More than 160 million years ago, the forests of ancient China were home to a bizarre predator: a tiny dinosaur that glided from tree to tree with leathery, bat-like wings. The newfound fossil, unveiled today in the journal Nature, is just the second feathered dinosaur found with signs of large membranes on its wings. Fitting, then, that the animal's newly assigned genus name is Ambopteryx: Latin for “both wings.”
“The most exciting thing, for me, is that it shows that some dinosaurs evolved very different structures to become volant,” or capable of some form of flight, says lead study author Min Wang, a paleontologist at China's Institute of Vertebrate Paleontology and Paleoanthropology.
Ambopteryx is now the best known fossil of a scansoriopterygid (scan-soary-OP-teh-rigid), an oddball group of nonavian dinosaurs that includes Yi qi, the first dinosaur ever found with bat-like wings. That fossil find—announced in 2015 by study coauthor Xing Xu, the IVPP's deputy director—reshaped how scientists understood the evolution of flight.
“Before the discovery of Yi qi, every flying dinosaur we found, we tried to fit on one evolutionary lineage toward birds,” says study coauthor Jingmai O'Connor, an IVPP paleontologist who specializes in ancient birds. “Yi qi really just shattered that idea.” (O'Connor also helped describe the first bird fossil found with an egg inside.)
Some researchers now think that flight arose at least four separate times within dinosaurs, including among scansoriopterygids. But healthy skepticism around Yi qi lingered. The animal has strange, rod-like bones called styliform elements that jut off its wrists, and paleontologists thought they might be there to help prop up a large wing membrane. But no other dinosaur, living or dead, also had such a bone—until Ambopteryx.
The newfound fossil not only has styliform elements, it also preserves a brownish film on one wing—a material that's thought to be traces of wing membrane.

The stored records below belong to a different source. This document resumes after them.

Lemma load_next q L B : linkage q (L ++ B) →
  match first B None with Some p => n ← q_nodes q !! p; Some (next n) | None => Some None end = Some (first (drop 1 B) None).
Proof. intros Hl. destruct B as [|[b db] B]; [done|]. cbn [first drop]. by rewrite (node_mid _ _ _ _ _ Hl). Qed.

Lemma keep_trans q1 q2 q3 : keep_fields q1 q2 → keep_fields q2 q3 → keep_fields q1 q3.
Proof. unfold keep_fields. intuition congruence. Qed.

Lemma merge_nodes_spec q A c dc B bA bs bB :
  around q A c dc B bA bs bB →
  ∃ q' xs bss, _quicklistMergeNodes junk htab0 q c = Some q' ∧ loose q' xs bss ∧
    concat bss = concat (bA ++ bs :: bB) ∧ keep_fields q q'.
Proof.
  intros Har. pose proof (s_link _ _ (lo_shape _ _ _ (ar_loose _ _ _ _ _ _ _ _ Har))) as Hl.
  unfold _quicklistMergeNodes. rewrite (node_mid _ _ _ _ _ Hl), some_bind. cbn [prev next]. cbv zeta.
  rewrite (load_prev q A _ Hl), some_bind. pose proof Hl as Hl'.
  change (A ++ (c, dc) :: B) with (A ++ [(c, dc)] ++ B) in Hl'. rewrite app_assoc in Hl'.
  rewrite (load_next q _ B Hl'), some_bind.
  destruct (merge_left q A c dc B bA bs bB Har) as (r1 & q1 & A1 & dc1 & B1 & bA1 & -> & Har1 & E1 & Mv & K1).
  rewrite some_bind. rewrite <- (moved_first _ _ Mv), <- (moved_first (drop 1 B) (drop 1 B1)) by (by apply Forall2_drop).
  destruct (merge_right q1 A1 c dc1 B1 bA1 bs bB Har1) as (r2 & q2 & A2 & dc2 & B2 & bB2 & -> & Har2 & E2 & K2).
  rewrite some_bind. pose proof (s_link _ _ (lo_shape _ _ _ (ar_loose _ _ _ _ _ _ _ _ Har2))) as Hl2.
  rewrite (node_mid _ _ _ _ _ Hl2), some_bind. cbn [prev].
  destruct (merge_center q2 A2 c dc2 B2 bA1 bs bB2 Har2) as (r3 & q3 & t & A3 & dt & B3 & bss3 & -> & Et & Hlo3 & E3 & K3).
  rewrite some_bind, Et. cbv zeta. pose proof (s_link _ _ (lo_shape _ _ _ Hlo3)) as Hl3.
  unfold qload. rewrite some_bind, (node_mid _ _ _ _ _ Hl3), some_bind. cbn [next].
  destruct (merge_target q3 A3 t dt B3 bss3 Hlo3) as (r4 & q4 & xs & bss & -> & Hlo4 & E4 & K4). rewrite some_bind.
  exists q4, xs, bss. split; [done|]. split; [done|]. split.
  - rewrite E4, E3, !concat_mid. by rewrite E1, E2.
  - eapply keep_trans; [exact K1|]. eapply keep_trans; [exact K2|]. by eapply keep_trans.
Qed.
Lemma find_bit_app x a b : find_bit x (a ++ b) = if (find_bit x a <? length a)%nat then find_bit x a else (length a + find_bit x b)%nat.
Proof.
  induction a as [|y a IH]; [done|]. simpl. destruct (Bool.eqb y x); [done|]. rewrite IH.
  change (S (find_bit x a) <? S (length a))%nat with (find_bit x a <? length a)%nat. by destruct (find_bit x a <? length a)%nat.
Qed.

Definition skip_byte (bit : bool) : Z := if bit then 0 else 255.

Lemma find_bit_skip bit k l : find_bit bit (bits_of (replicate k (skip_byte bit)) ++ l) = (8 * k + find_bit bit l)%nat.
Proof.
  induction k as [|k IH]; [done|]. change (replicate (S k) ?x) with (x :: replicate k x).
  change (bits_of (?x :: ?l)) with (byte_bits x ++ bits_of l). rewrite <- app_assoc, find_bit_app, IH. destruct bit; cbn; lia.
Qed.

Lemma scan_word_ok bit l : ∀ pre pos,
  scan_word (length l) (Z.shiftr (2 ^ zlen l) 1) (val (pre ++ l)) bit pos =
  if (find_bit bit l <? length l)%nat then Some (pos + Z.of_nat (find_bit bit l)) else None.
Proof.
  induction l as [|x l IH]; intros pre pos; [done|]. cbn [length scan_word]. rewrite Nat2Z.inj_succ, Z.pow_succ_r by lia.
  replace (Z.shiftr (2 * 2 ^ zlen l) 1) with (2 ^ zlen l) by (rewrite Z.shiftr_div_pow2 by lia; change (2 ^ 1) with 2; Z.div_mod_to_equations; lia).
  rewrite land_pow2, negb_involutive, val_testbit by lia. cbn [find_bit]. destruct (Bool.eqb x bit); [cbn; f_equal; lia|].
  replace (pre ++ x :: l) with ((pre ++ [x]) ++ l) by (by rewrite <- app_assoc). rewrite IH.
  change (S (find_bit bit l) <? S (length l))%nat with (find_bit bit l <? length l)%nat.
  destruct (find_bit bit l <? length l)%nat; [f_equal; lia|done].
Qed.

What's more, Ambopteryx has fossilized feathers and a pygostyle, a group of fused tail vertebrae that anchors the tail feathers in living birds.
A flying 'dinosaur squirrel'
A local farmer found the Ambopteryx fossil in 2017 outside a village near Lingyuan, a city in northeastern China's Liaoning Province. When the IVPP first acquired the fossil, researchers thought it might be an early bird, so Wang—an expert on the early evolution of birds—took the lead. But as preparators carefully removed excess rock, Wang realized that the animal wasn't a bird at all. (Find out more about birds, the dinosaurs that didn't die.)

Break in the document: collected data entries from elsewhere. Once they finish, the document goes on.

Lemma upd_write res off bs h :
  (off + 8 ≤ length res)%nat → bytes_ok res → bytes_ok bs → length bs = 8%nat →
  (∀ i, (i < 8)%nat → bs !! i = h (off + i)%nat <$> res !! (off + i)%nat) →
  ∃ res', mwrite res (Z.of_nat off) bs = Some res' ∧ upd off 8 h res res'.
Proof.
  intros Hl Hr Hb Hbl He. unfold mwrite. rewrite decide_True by lia. rewrite Nat2Z.id. eexists. split; [done|]. split.
  - apply Forall_app. split; [by apply Forall_take|]. apply Forall_app. split; [done|by apply Forall_drop].
  - rewrite !length_app, length_take, length_drop. lia.
  - assert (length (take off res) = off) as Ht by (rewrite length_take; lia).
    intros i. case_decide as Hi; [|destruct (decide (i < off)%nat)].
    + rewrite lookup_app_r by lia. rewrite Ht, lookup_app_l by lia. rewrite He by lia. by replace (off + (i - off))%nat with i by lia.
    + rewrite lookup_app_l by lia. by apply lookup_take_lt.
    + rewrite lookup_app_r by lia. rewrite Ht, lookup_app_r by lia. rewrite lookup_drop. f_equal. lia.
Qed.

Definition at_ (s : list Z) (i : nat) : Z := default 0 (s !! i).

Lemma mread_nat m off n : (off + n ≤ length m)%nat → mread m (Z.of_nat off) (Z.of_nat n) = Some (take n (drop off m)).
Proof. intros H. unfold mread. rewrite decide_True by lia. by rewrite !Nat2Z.id. Qed.

Lemma slice_at (m : list Z) off n i : (i < n)%nat → take n (drop off m) !! i = m !! (off + i)%nat.
Proof. intros H. by rewrite lookup_take_lt, lookup_drop. Qed.

Lemma fast_word_ok op src res off :
  (off + 8 ≤ length res)%nat → (off + 8 ≤ length src)%nat → bytes_ok res → bytes_ok src →
  ∃ res', fast_word op src res (Z.of_nat off) = Some res' ∧ upd off 8 (λ i x, binary op x (at_ src i)) res res'.
Proof.
  intros Hr Hs Br Bs. unfold fast_word. change 8 with (Z.of_nat 8). rewrite !mread_nat, !some_bind by lia.
  set (a := take 8 (drop off res)). set (b := take 8 (drop off src)).
  assert (length a = 8%nat) as La by (unfold a; rewrite length_take, length_drop; lia).
  assert (length b = 8%nat) as Lb by (unfold b; rewrite length_take, length_drop; lia).
  assert (bytes_ok a) as Ba by (by apply Forall_take, Forall_drop). assert (bytes_ok b) as Bb by (by apply Forall_take, Forall_drop).
  pose proof (word_bytes op a b ltac:(congruence) Ba Bb) as E. rewrite La in E. rewrite E. apply upd_write; [done|done| | |].
  - rewrite <- E. apply le_bytes_ok.
  - rewrite length_zip_with. lia.
  - intros i Hi. rewrite lookup_zip_with. unfold a, b. rewrite !slice_at by done. unfold at_.
    destruct (lookup_lt_is_Some_2 res (off + i)) as [x ->]; [lia|]. by destruct (lookup_lt_is_Some_2 src (off + i)) as [y ->]; [lia|].
Qed.

Lemma fast_not_ok res off : (off + 8 ≤ length res)%nat → bytes_ok res →
  ∃ res', fast_not res (Z.of_nat off) = Some res' ∧ upd off 8 (λ _ x, flip x) res res'.
Proof.
  intros Hr Br. unfold fast_not. change 8 with (Z.of_nat 8) at 1. rewrite mread_nat, some_bind by lia.
  set (a := take 8 (drop off res)). assert (length a = 8%nat) as La by (unfold a; rewrite length_take, length_drop; lia).
  rewrite flip_bytes by (done || by apply Forall_take, Forall_drop). apply upd_write; [done|done| | |].
  - apply Forall_map, Forall_true. intros x. apply flip_ok.
  - by rewrite length_map.
  - intros i Hi. rewrite list_lookup_fmap. unfold a. by rewrite slice_at.
Qed.

Lemma four_ok f h res off : (off + 32 ≤ length res)%nat → bytes_ok res →
  (∀ r o, length r = length res → bytes_ok r → (o + 8 ≤ off + 32)%nat → ∃ r', f r (Z.of_nat o) = Some r' ∧ upd o 8 h r r') →
  ∃ res', four f res (Z.of_nat off) = Some res' ∧ upd off 32 h res res'.
Proof.
  intros Hl Hb Hf. unfold four.
  destruct (Hf res off) as (r1 & -> & U1); [done|done|lia|]. rewrite some_bind.
  replace (Z.of_nat off + 8) with (Z.of_nat (off + 8)) by lia. replace (Z.of_nat off + 16) with (Z.of_nat (off + 16)) by lia.
  replace (Z.of_nat off + 24) with (Z.of_nat (off + 24)) by lia.
  destruct (Hf r1 (off + 8)%nat) as (r2 & -> & U2); [apply U1|apply U1|lia|]. rewrite some_bind.
  pose proof (upd_split _ _ _ _ _ _ _ U1 U2) as U12.
  destruct (Hf r2 (off + 16)%nat) as (r3 & -> & U3); [apply U12|apply U12|lia|]. rewrite some_bind.
  pose proof (upd_split _ _ _ _ _ _ _ U12 U3) as U13.
  destruct (Hf r3 (off + 24)%nat) as (r4 & -> & U4); [apply U13|apply U13|lia|].
  exists r4. split; [done|]. exact (upd_split _ _ _ _ _ _ _ U13 U4).
Qed.

Definition combine (op : bitop) (srcs : list (list Z)) (i : nat) (x : Z) : Z := foldl (λ out s, binary op out (at_ s i)) x srcs.

(** What a byte of the result is: the bytes of the sources at its position, zero where a source has ended. *)
Definition byte_ref (op : bitop) (srcs : list (list Z)) (i : nat) : Z :=
  match srcs with
  | [] => 0
  | src0 :: srcs => combine op srcs i (if bool_decide (op = BITOP_NOT) then flip (at_ src0 i) else at_ src0 i)
  end.

Lemma fast_sources_ok op srcs : ∀ off res,
  (off + 32 ≤ length res)%nat → bytes_ok res → Forall (λ s, bytes_ok s ∧ (off + 32 ≤ length s)%nat) srcs →
  ∃ res', fast_sources op srcs (Z.of_nat off) res = Some res' ∧ upd off 32 (combine op srcs) res res'.
Proof.
  induction srcs as [|s srcs IH]; intros off res Hl Hb Hs; cbn [fast_sources].
  - exists res. split; [done|]. split; [done|done|]. intros i. case_decide; [by destruct (res !! i)|done].
  - apply Forall_cons in Hs as [[Hs1 Hs2] Hs].
    destruct (four_ok (fast_word op s) (λ i x, binary op x (at_ s i)) res off Hl Hb) as (r1 & -> & U1).
    { intros r o Hr Br Ho. apply fast_word_ok; [lia|lia|done|done]. }
    rewrite some_bind. destruct (IH off r1) as (r2 & -> & U2); [by rewrite (up_length _ _ _ _ _ U1)|apply U1|done|].
    exists r2. split; [done|]. exact (upd_compose _ _ _ _ _ _ _ U1 U2).
Qed.

Definition not_first (op : bitop) (x : Z) : Z := if bool_decide (op = BITOP_NOT) then flip x else x.

Lemma combine_not srcs i x : combine BITOP_NOT srcs i x = x.
Proof. unfold combine. induction srcs; [done|]. by cbn [foldl binary]. Qed.

Lemma fast_loop_ok fuel op srcs : ∀ j minlen res,
  (minlen < fuel)%nat → (j + minlen ≤ length res)%nat → bytes_ok res → Forall (λ s, bytes_ok s ∧ (j + minlen ≤ length s)%nat) srcs →
  ∃ res' n, fast_loop fuel op srcs res (Z.of_nat j) (Z.of_nat minlen) = Some (res', Z.of_nat (j + n)) ∧ (n ≤ minlen)%nat ∧
    upd j n (λ i x, combine op srcs i (not_first op x)) res res'.
Proof.
  induction fuel as [|fuel IH]; intros j minlen res Hf Hl Hb Hs; [lia|]. cbn [fast_loop].
  rewrite Z.geb_leb. destruct (Z.leb_spec 32 (Z.of_nat minlen)) as [H32|H32].
  2: { exists res, O. rewrite Nat.add_0_r. split; [done|]. split; [lia|]. split; [done|done|]. intros i. rewrite decide_False by lia. done. }
  assert (∃ r1, match op with BITOP_NOT => four fast_not res (Z.of_nat j) | _ => fast_sources op srcs (Z.of_nat j) res end = Some r1 ∧
    upd j 32 (λ i x, combine op srcs i (not_first op x)) res r1) as (r1 & -> & U1).
  { destruct (decide (op = BITOP_NOT)) as [->|Hne].
    - destruct (four_ok fast_not (λ _ x, flip x) res j) as (r1 & E & U); [lia|done| |].
      + intros r o Hr Br Ho. apply fast_not_ok; [lia|done].
      + exists r1. split; [done|]. eapply upd_ext, U. intros i x. by rewrite combine_not.
    - destruct (fast_sources_ok op srcs j res) as (r1 & E & U); [lia|done| |].
      + eapply Forall_impl; [exact Hs|]. intros s [H1 H2]. split; [done|lia].
      + exists r1. split; [by destruct op|]. eapply upd_ext, U. intros i x. unfold not_first. by rewrite bool_decide_eq_false_2. }
  rewrite some_bind. replace (Z.of_nat j + 32) with (Z.of_nat (j + 32)) by lia.
  replace (Z.of_nat minlen - 32) with (Z.of_nat (minlen - 32)) by lia.
  destruct (IH (j + 32)%nat (minlen - 32)%nat r1) as (r2 & n & -> & Hn & U2); [lia|rewrite (up_length _ _ _ _ _ U1); lia|apply U1| |].
  { eapply Forall_impl; [exact Hs|]. intros s [H1 H2]. split; [done|lia]. }
  exists r2, (32 + n)%nat. split; [do 3 f_equal; lia|]. split; [lia|]. exact (upd_split _ _ _ _ _ _ _ U1 U2).
Qed.

Lemma byte_at s j : (if zlen s <=? Z.of_nat j then Some 0 else get s (Z.of_nat j)) = Some (at_ s j).
Proof.
  unfold at_. rewrite get_nat. destruct (Z.leb_spec (zlen s) (Z.of_nat j)).
  - by rewrite lookup_ge_None_2 by lia.
  - by destruct (lookup_lt_is_Some_2 s j) as [x ->]; [lia|].
Qed.

Lemma slow_byte_ok op srcs j : srcs ≠ [] → slow_byte op srcs (Z.of_nat j) = Some (byte_ref op srcs j).
Proof.
  destruct srcs as [|s0 srcs]; [done|intros _]. unfold slow_byte, byte_ref, combine. rewrite byte_at, some_bind.
  replace (match op with BITOP_NOT => u8 (Z.lnot (at_ s0 j)) | _ => at_ s0 j end)
    with (if bool_decide (op = BITOP_NOT) then flip (at_ s0 j) else at_ s0 j) by (by destruct op).
  generalize (if bool_decide (op = BITOP_NOT) then flip (at_ s0 j) else at_ s0 j). clear.
  induction srcs as [|s srcs IH]; intros x; [done|]. cbn [foldl]. by rewrite some_bind, byte_at, some_bind, IH.
Qed.

Lemma slow_loop_ok op srcs n : ∀ j res, srcs ≠ [] → (j + n = length res)%nat →
  slow_loop n op srcs res (Z.of_nat j) = Some (take j res ++ map (byte_ref op srcs) (seq j n)).
Proof.
  induction n as [|n IH]; intros j res Hs Hl; cbn [slow_loop]; [by rewrite app_nil_r, take_ge by lia|].
  rewrite slow_byte_ok, some_bind, mwrite_insert, some_bind by (done || lia).
  replace (Z.of_nat j + 1) with (Z.of_nat (S j)) by lia. rewrite IH by (done || rewrite length_insert; lia).
  rewrite (take_S_r _ j (byte_ref op srcs j)) by (rewrite list_lookup_insert_eq; [done|lia]).
  rewrite take_insert_ge by lia. by rewrite <- app_assoc.
Qed.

Now fully exposed, the fossil preserves in detail how Ambopteryx made its living. In all likelihood, it was an opportunistic omnivore: Its stomach contains gizzard stones like those in today's plant-eating birds, but it also bears bone fragments, signs that the creature enjoyed a meaty snack soon before death. The adult animal weighed just a few hundred grams, give or take.
Researchers are still crunching the numbers on how well it could have flown—though at a minimum, it looks well-suited to gliding among trees. Its feet suggest that it evolved to perch on trees, but rather than acting like a songbird, the team thinks it may have behaved like today's flying squirrels and sugar gliders.
“It probably would have been climbing around in the trees—like a little, creepy-looking dinosaur squirrel—and then flying from branch to branch,” O'Connor says.
“If you were going to get a gliding arboreal theropod, it would be a really weird animal, and it would look pretty much like this,” says University of Southern California paleontologist Mike Habib, a biomechanics expert who is studying the flight of Yi qi.
Flying into the unknown
Scientists are keen to find more hints of soft tissue in Ambopteryx, which new imaging techniques could make easier. For instance, University of Hong Kong paleontologist Michael Pittman has used lasers to reveal soft-tissue traces in fossils of the feathered dinosaur Anchiornis.
And Pittman is no stranger to scansoriopterygids. At the 2018 meeting of the Society of Vertebrate Paleontology, Pittman's Ph.D. student Arindam Roy presented early results from the lab's laser scans of Yi qi. Wang and Pittman say they are talking to each other about doing a similar analysis of Ambopteryx.
To get clearer answers, paleontologists say the ideal would be to find an even better-preserved relative of Ambopteryx. That's a lot to ask for—but sites in China preserve feathered dinosaurs in mind-boggling detail. Perhaps an even more pristine bat-winged creature is waiting to be unearthed.
“We've gotten so used to great Chinese fossils, we start making really inappropriate asks, like, Well, why didn't you find one that's preserved perfectly in every detail and shows everything laid out?” Habib quips. “It's totally raised the bar of what a good fossil is.”